I probably don’t need to mention that at this point you’re going to have about 50,000 new friends. You could probably start a religion. You could probably make some real money.

That’s the setup. The problem my friend posed: what to do with these 50,000 believers? How can you turn them into money, and in such a way that you also stay out of jail? Clearly you could pull a crude one-time scam. For example, offer to send them (for a price, naturally) the device you were using to make your predictions, and then mail them a Magic 8 ball. Solutions like that are obvious, but they’re very unsatisfying. For one, you’re blowing away all you credibility in one go. For two, you’re going to have some fraction of 50,000 people complaining that they’ve been scammed (i.e., you’re going into hiding or you’re perhaps going to jail). And for three, you wont make that much money: maybe a million before you figure your costs, and that’s under the highly unrealistic assumption that you’ll be able to convince all those 50,000 people to simultaneously pay you $20 each. So while the basic idea holds water, it’s not clear where to take it and how to maximize its potential while staying on the right side of the law.

I admitted the idea was good. At first I didn’t see what to make of it, if anything. Then two months later, lying in bed, I realized I knew exactly what to do. I quit my job the next day.

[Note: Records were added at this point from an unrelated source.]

Lemma base64_safe s : bytes s -> forall cap out buf pos last,
  0 <= pos < 4 -> 4 * zlen out + 3 * (pos + zlen s) <= 4 * cap + 3 ->
  match base64_decode_loop cap s out buf pos last with Ok r => zlen r <= cap | Ereport _ => True | _ => False end.
Proof.
  induction 1 as [|c s Hc _ IH]; intros cap out buf pos last Hpos Hcap; cbn [base64_decode_loop].
  { destruct (Z.eqb_spec pos 0); [|done]. cbn [negb]. rewrite zlen_nil in Hcap. lia. }
  rewrite zlen_cons in Hcap. pose proof (zlen_nonneg s). destruct (is_blank c); [apply IH; lia|].
  assert (Hx : exists x, (if c =? 61 then if last =? 0 then if pos =? 2 then Ok (0, 1) else if pos =? 3 then Ok (0, 2) else Ereport ERRCODE_INVALID_PARAMETER_VALUE
    else Ok (0, last) else b ← (if (0 <? c) && (c <? 127) then rd b64lookup c else Ok (-1)); if b <? 0 then Ereport ERRCODE_INVALID_PARAMETER_VALUE else Ok (b, last)) = x /\
    match x with Ok _ | Ereport _ => True | _ => False end).
  { eexists. split; [done|]. destruct (b64lookup_total c Hc) as [b ->]. bind. repeat case_match; done. }
  destruct Hx as (x & -> & Hx). destruct x as [[b last']| | |]; try done. bind.
  destruct (Z.eqb_spec (pos + 1) 4); [|apply IH; lia].
  rewrite put_room by (change (zlen [_]) with 1; lia). bind.
  assert (Hput : forall (t : bool) o d, zlen o + 1 <= cap -> exists o', (if t then put_bytes cap o [d] else Ok o) = Ok o' /\ zlen o' <= zlen o + 1).
  { intros t o d Ho. destruct t; [rewrite put_room by (change (zlen [_]) with 1; lia); eexists; split; [done|rewrite zlen_app; change (zlen [_]) with 1; lia]|].
    eexists. split; [done|lia]. }
  assert (Hz : zlen (out ++ [Z.land (Z.shiftr (wrap32 (Z.shiftl buf 6 + b)) 16) 255]) = zlen out + 1) by (rewrite zlen_app; done).
  destruct (Hput ((last' =? 0) || (last' >? 1)) (out ++ [Z.land (Z.shiftr (wrap32 (Z.shiftl buf 6 + b)) 16) 255]) (Z.land (Z.shiftr (wrap32 (Z.shiftl buf 6 + b)) 8) 255))
    as (o1 & -> & H1); [lia|]. bind.
  destruct (Hput ((last' =? 0) || (last' >? 2)) o1 (Z.land (wrap32 (Z.shiftl buf 6 + b)) 255)) as (o2 & -> & H2); [lia|]. bind. apply IH; lia.
Qed.
(* ===== verification/Bytea.v ===== *)
(** The type bytea (varlena.c): its input and output, in the hex and in the escape format,
    and its functions and operators.  A bytea is a varlena like a text; the functions cloned
    from those of text are the same but for the detoasting macro. *)

From S2P Require Import Prelude Varatt Detoast StringInfo PqFormat Text Encode.

(** ** Input and output *)

(** One byte of the escape format at tp, a string that ends with NUL: the byte and what
    follows it.  Both passes of byteain read it with the same conditions. *)
Definition bytea_char (tp : list Z) : res (Z * list Z) :=
  tp0 ← rd tp 0;
  if negb (tp0 =? 92) then Ok (tp0, drop 1 tp) else
  tp1 ← rd tp 1;
  oct ← (if octal tp1 51 then
           tp2 ← rd tp 2;
           if octal tp2 55 then tp3 ← rd tp 3; Ok (if octal tp3 55 then Some (tp2, tp3) else None) else Ok None
         else Ok None);
  match oct with
  | Some (tp2, tp3) => Ok (Z.shiftl (Z.shiftl (VAL tp1) 3 + VAL tp2) 3 + VAL tp3, drop 4 tp)
  | None => if tp1 =? 92 then Ok (92, drop 2 tp) else Ereport ERRCODE_INVALID_TEXT_REPRESENTATION
  end.

(** The first pass: the number of bytes up to the NUL *)
Fixpoint byteain_count (fuel : nat) (tp : list Z) (bc : Z) : res Z :=
  match fuel with
  | O => Fuel
  | S fuel => c ← rd tp 0; if c =? 0 then Ok bc else x ← bytea_char tp; byteain_count fuel (snd x) (bc + 1)
  end.
(** The second pass: the bytes, into a buffer of that size *)
Fixpoint byteain_fill (fuel : nat) (cap : Z) (tp rp : list Z) : res (list Z) :=
  match fuel with
  | O => Fuel
  | S fuel => c ← rd tp 0; if c =? 0 then Ok rp else x ← bytea_char tp; rp ← put_bytes cap rp [fst x]; byteain_fill fuel cap (snd x) rp
  end.

(** The argument ends with NUL, so that the second byte is read only after a first. *)
Definition byteain (inputText : list Z) : res (list Z) :=
  c0 ← rd inputText 0;
  hex ← (if c0 =? 92 then c1 ← rd inputText 1; Ok (c1 =? 120) else Ok false);
  if (hex : bool) then
    len ← strlen inputText;
    let bc := int32_of ((len - 2) / 2 + VARHDRSZ) in
    _ ← palloc bc;
    src ← rdn inputText 2 (len - 2);
    result ← hex_decode_safe (bc - VARHDRSZ) src [];
    Ok (SET_VARSIZE (zrep VARHDRSZ 0 ++ result) (zlen result + VARHDRSZ))
  else
    bc ← byteain_count (S (length inputText)) inputText 0;
    let bc := int32_of (bc + VARHDRSZ) in
    _ ← palloc bc;
    result ← byteain_fill (S (length inputText)) (bc - VARHDRSZ) inputText [];
    Ok (SET_VARSIZE (zrep VARHDRSZ 0 ++ result) bc).

Definition unprintable (c : Z) : bool := (c <? 0x20) || (c >? 0x7e).
Fixpoint byteaout_len (vp : list Z) (len : Z) : Z :=
  match vp with
  | [] => len
  | c :: vp => byteaout_len vp (len + (if c =? 92 then 2 else if unprintable c then 4 else 1))
  end.
(** val is *vp, a char that may be negative. *)
Fixpoint byteaout_escape (cap : Z) (vp rp : list Z) : res (list Z) :=
  match vp with
  | [] => Ok rp
  | c :: vp =>
      rp ← (if c =? 92 then put_bytes cap rp [92; 92]
            else if unprintable c then
              let val := schar c in
              put_bytes cap rp [92; DIG (Z.land (Z.shiftr (Z.shiftr val 3) 3) 3); DIG (Z.land (Z.shiftr val 3) 7); DIG (Z.land val 7)]
            else put_bytes cap rp [c]);
      byteaout_escape cap vp rp
  end.

Definition BYTEA_OUTPUT_ESCAPE : Z := 0.
Definition BYTEA_OUTPUT_HEX : Z := 1.

Section bytea.
Context (E : env).

Definition DatumGetByteaPP (datum : list Z) : res (list Z) := pg_detoast_datum_packed E datum.
Definition pg_detoast_datum_copy (datum : list Z) : res (list Z) :=
  e ← VARATT_IS_EXTENDED datum;
  if (e : bool) then detoast_attr E datum else
  len ← VARSIZE datum;
  _ ← palloc len;
  rdn datum 0 len.
Definition DatumGetByteaPCopy (datum : list Z) : res (list Z) := pg_detoast_datum_copy datum.
Definition DatumGetByteaPSlice (datum : list Z) (m n : Z) : res (list Z) := pg_detoast_datum_slice E datum m n.

Definition byteaout (bytea_output : Z) (vlena : list Z) : res (list Z) :=
  vlena ← DatumGetByteaPP vlena;
  x ← text_data vlena;
  let '(vp, len) := x in
  if bytea_output =? BYTEA_OUTPUT_HEX then
    _ ← palloc (len * 2 + 2 + 1);
    src ← rdn vp 0 len;
    hex ← hex_encode (len * 2) src [];
    Ok ([92; 120] ++ hex ++ [0])
  else if bytea_output =? BYTEA_OUTPUT_ESCAPE then
    src ← rdn vp 0 len;
    let len := byteaout_len src 1 in
    if len >? MaxAllocSize then Ereport ERRCODE_PROGRAM_LIMIT_EXCEEDED else
    _ ← palloc len;
    rp ← byteaout_escape len src [];
    put_bytes len rp [0]
  else Ereport ERRCODE_INTERNAL_ERROR.

Definition byteasend (vlena : list Z) : res (list Z) := DatumGetByteaPCopy vlena.
(** The value, and the message read to its end *)
Definition bytearecv (buf : StringInfoData) : res (list Z * StringInfoData) :=
  let nbytes := si_len buf - si_cursor buf in
  _ ← palloc (nbytes + VARHDRSZ);
  x ← pq_copymsgbytes buf nbytes;
  Ok (SET_VARSIZE (zrep VARHDRSZ 0 ++ x.1) (nbytes + VARHDRSZ), x.2).

(** ** Functions *)

Definition byteaoctetlen (str : list Z) : res Z :=
  size ← toast_raw_datum_size E str; Ok (size - VARHDRSZ).

Definition bytea_catenate (t1 t2 : list Z) : res (list Z) :=
  x1 ← text_data t1; x2 ← text_data t2;
  let '(p1, len1) := x1 in
  let '(p2, len2) := x2 in
  let len1 := if len1 <? 0 then 0 else len1 in
  let len2 := if len2 <? 0 then 0 else len2 in
  let len := len1 + len2 + VARHDRSZ in
  _ ← palloc len;
  d1 ← (if len1 >? 0 then rdn p1 0 len1 else Ok []);
  d2 ← (if len2 >? 0 then rdn p2 0 len2 else Ok []);
  Ok (SET_VARSIZE (zrep VARHDRSZ 0 ++ d1 ++ d2) len).
Definition byteacat (t1 t2 : list Z) : res (list Z) :=
  t1 ← DatumGetByteaPP t1; t2 ← DatumGetByteaPP t2; bytea_catenate t1 t2.

Definition PG_STR_GET_BYTEA (str_ : list Z) : res (list Z) := x ← byteain (str_ ++ [0]); DatumGetByteaPP x.
Definition bytea_substring (str : list Z) (S L : Z) (length_not_specified : bool) : res (list Z) :=
  let S1 := Z.max S 1 in
  if length_not_specified then DatumGetByteaPSlice str (S1 - 1) (-1)
  else if L <? 0 then Ereport ERRCODE_SUBSTRING_ERROR
  else match pg_add_s32_overflow S L with
       | None => DatumGetByteaPSlice str (S1 - 1) (-1)
       | Some E => if E <? 1 then PG_STR_GET_BYTEA [] else DatumGetByteaPSlice str (S1 - 1) (E - S1)
       end.
Definition bytea_substr (str : list Z) (S L : Z) : res (list Z) := bytea_substring str S L false.
Definition bytea_substr_no_len (str : list Z) (S : Z) : res (list Z) := bytea_substring str S (-1) true.

Definition bytea_overlay (t1 t2 : list Z) (sp sl : Z) : res (list Z) :=
  if sp <=? 0 then Ereport ERRCODE_SUBSTRING_ERROR else
  match pg_add_s32_overflow sp sl with
  | None => Ereport ERRCODE_NUMERIC_VALUE_OUT_OF_RANGE
  | Some sp_pl_sl =>
      s1 ← bytea_substring t1 1 (sp - 1) false;
      s2 ← bytea_substring t1 sp_pl_sl (-1) true;
      result ← bytea_catenate s1 t2;
      bytea_catenate result s2
  end.
Definition byteaoverlay (t1 t2 : list Z) (sp sl : Z) : res (list Z) :=
  t1 ← DatumGetByteaPP t1; t2 ← DatumGetByteaPP t2; bytea_overlay t1 t2 sp sl.
Definition byteaoverlay_no_len (t1 t2 : list Z) (sp : Z) : res (list Z) :=
  t1 ← DatumGetByteaPP t1; t2 ← DatumGetByteaPP t2; sl ← VARSIZE_ANY_EXHDR t2; bytea_overlay t1 t2 sp sl.

(** for (p = 0; p <= px; p++): the position p, and p1 advanced to it *)
Definition byteapos_body (p2 : list Z) (len2 px : Z) (x : Z * list Z) : res (Z * list Z + Z) :=
  let '(p, p1) := x in
  if p <=? px then
    b ← rd p2 0; a ← rd p1 0;
    same ← (if b =? a then r ← memcmp p1 p2 (Z.to_nat len2); Ok (r =? 0) else Ok false);
    if (same : bool) then Ok (inr (p + 1)) else Ok (inl (p + 1, drop 1 p1))
  else Ok (inr 0).
Definition byteapos (t1 t2 : list Z) : res Z :=
  t1 ← DatumGetByteaPP t1; t2 ← DatumGetByteaPP t2;
  x1 ← text_data t1; x2 ← text_data t2;
  let '(p1, len1) := x1 in
  let '(p2, len2) := x2 in
  if len2 <=? 0 then Ok 1 else
  let px := len1 - len2 in
  iter (Z.to_nat (len1 + 2)) (byteapos_body p2 len2 px) (0, p1).

Definition byteaGetByte (v : list Z) (n : Z) : res Z :=
  v ← DatumGetByteaPP v;
  x ← text_data v;
  let '(p, len) := x in
  if (n <? 0) || (n >=? len) then Ereport ERRCODE_ARRAY_SUBSCRIPT_ERROR else rd p n.
Definition byteaGetBit (v : list Z) (n : Z) : res Z :=
  v ← DatumGetByteaPP v;
  x ← text_data v;
  let '(p, len) := x in
  if (n <? 0) || (n >=? len * 8) then Ereport ERRCODE_ARRAY_SUBSCRIPT_ERROR else
  let byteNo := n / 8 in
  let bitNo := n mod 8 in
  byte ← rd p byteNo;
  Ok (if negb (Z.land byte (Z.shiftl 1 bitNo) =? 0) then 1 else 0).
Definition byteaSetByte (res_ : list Z) (n newByte : Z) : res (list Z) :=
  res_ ← DatumGetByteaPCopy res_;
  size ← VARSIZE res_;
  let len := size - VARHDRSZ in
  if (n <? 0) || (n >=? len) then Ereport ERRCODE_ARRAY_SUBSCRIPT_ERROR else
  wr res_ (VARHDRSZ + n) [newByte mod 256].
Definition byteaSetBit (res_ : list Z) (n newBit : Z) : res (list Z) :=
  res_ ← DatumGetByteaPCopy res_;
  size ← VARSIZE res_;
  let len := size - VARHDRSZ in
  if (n <? 0) || (n >=? len * 8) then Ereport ERRCODE_ARRAY_SUBSCRIPT_ERROR else
  let byteNo := n / 8 in
  let bitNo := n mod 8 in
  if negb (newBit =? 0) && negb (newBit =? 1) then Ereport ERRCODE_INVALID_PARAMETER_VALUE else
  oldByte ← rd res_ (VARHDRSZ + byteNo);
  let newByte := if newBit =? 0 then Z.land oldByte (Z.lnot (Z.shiftl 1 bitNo)) else Z.lor oldByte (Z.shiftl 1 bitNo) in
  wr res_ (VARHDRSZ + byteNo) [newByte mod 256].

(** ** Operators *)

Definition byteaeq (arg1 arg2 : list Z) : res bool :=
  len1 ← toast_raw_datum_size E arg1; len2 ← toast_raw_datum_size E arg2;
  if negb (len1 =? len2) then Ok false else
  barg1 ← DatumGetByteaPP arg1; barg2 ← DatumGetByteaPP arg2;
  x1 ← text_data barg1; x2 ← text_data barg2;
  r ← memcmp x1.1 x2.1 (Z.to_nat (len1 - VARHDRSZ)); Ok (r =? 0).
Definition byteane (arg1 arg2 : list Z) : res bool :=
  len1 ← toast_raw_datum_size E arg1; len2 ← toast_raw_datum_size E arg2;
  if negb (len1 =? len2) then Ok true else
  barg1 ← DatumGetByteaPP arg1; barg2 ← DatumGetByteaPP arg2;
  x1 ← text_data barg1; x2 ← text_data barg2;
  r ← memcmp x1.1 x2.1 (Z.to_nat (len1 - VARHDRSZ)); Ok (negb (r =? 0)).

(** The comparison of the common length, and the lengths, as each operator has them *)
Definition bytea_memcmp (arg1 arg2 : list Z) : res (Z * Z * Z) :=
  arg1 ← DatumGetByteaPP arg1; arg2 ← DatumGetByteaPP arg2;
  x1 ← text_data arg1; x2 ← text_data arg2;
  let '(p1, len1) := x1 in
  let '(p2, len2) := x2 in
  cmp ← memcmp p1 p2 (Z.to_nat (Z.min len1 len2));
  Ok (cmp, len1, len2).
Definition bytealt (arg1 arg2 : list Z) : res bool :=
  x ← bytea_memcmp arg1 arg2; let '(cmp, len1, len2) := x in Ok ((cmp <? 0) || ((cmp =? 0) && (len1 <? len2))).
Definition byteale (arg1 arg2 : list Z) : res bool :=
  x ← bytea_memcmp arg1 arg2; let '(cmp, len1, len2) := x in Ok ((cmp <? 0) || ((cmp =? 0) && (len1 <=? len2))).
Definition byteagt (arg1 arg2 : list Z) : res bool :=
  x ← bytea_memcmp arg1 arg2; let '(cmp, len1, len2) := x in Ok ((cmp >? 0) || ((cmp =? 0) && (len1 >? len2))).
Definition byteage (arg1 arg2 : list Z) : res bool :=
  x ← bytea_memcmp arg1 arg2; let '(cmp, len1, len2) := x in Ok ((cmp >? 0) || ((cmp =? 0) && (len1 >=? len2))).
Definition byteacmp (arg1 arg2 : list Z) : res Z :=
  x ← bytea_memcmp arg1 arg2;
  let '(cmp, len1, len2) := x in
  Ok (if (cmp =? 0) && negb (len1 =? len2) then if len1 <? len2 then -1 else 1 else cmp).
End bytea.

I’ll tell you what I do. But first….. Why would I tell you? Because I’ve learned, though actually I knew before I started it, that it just doesn’t matter if you know. It’s not the first time I’ve spilled the beans either, though it is the most explicit and it’s the first time in writing. It just doesn’t matter. Hardly anyone would believe you if you told them the truth. Not even if you presented them with a copy of this with my signature at the bottom. Some would say “well of course” but the rest, the great majority of my users, would be more inclined to argue passionately with you and even stop speaking to you if you will not admit your error. And nope, I’m not kidding.

First of all, I use a trade secret algorithm which combines a person’s email address with the text of a question and comes up with a yes/no answer. The secret sauce, oh so special, far too secret for mere patent protection, is in fact based on a simple MD5 checksum of the concatenated email address and question text. If the first character of the MD5 checksum is 0 to 7, the answer to the question for the person with that email address is Yes. Otherwise it’s No. The system can generate millions of these predictions in minutes.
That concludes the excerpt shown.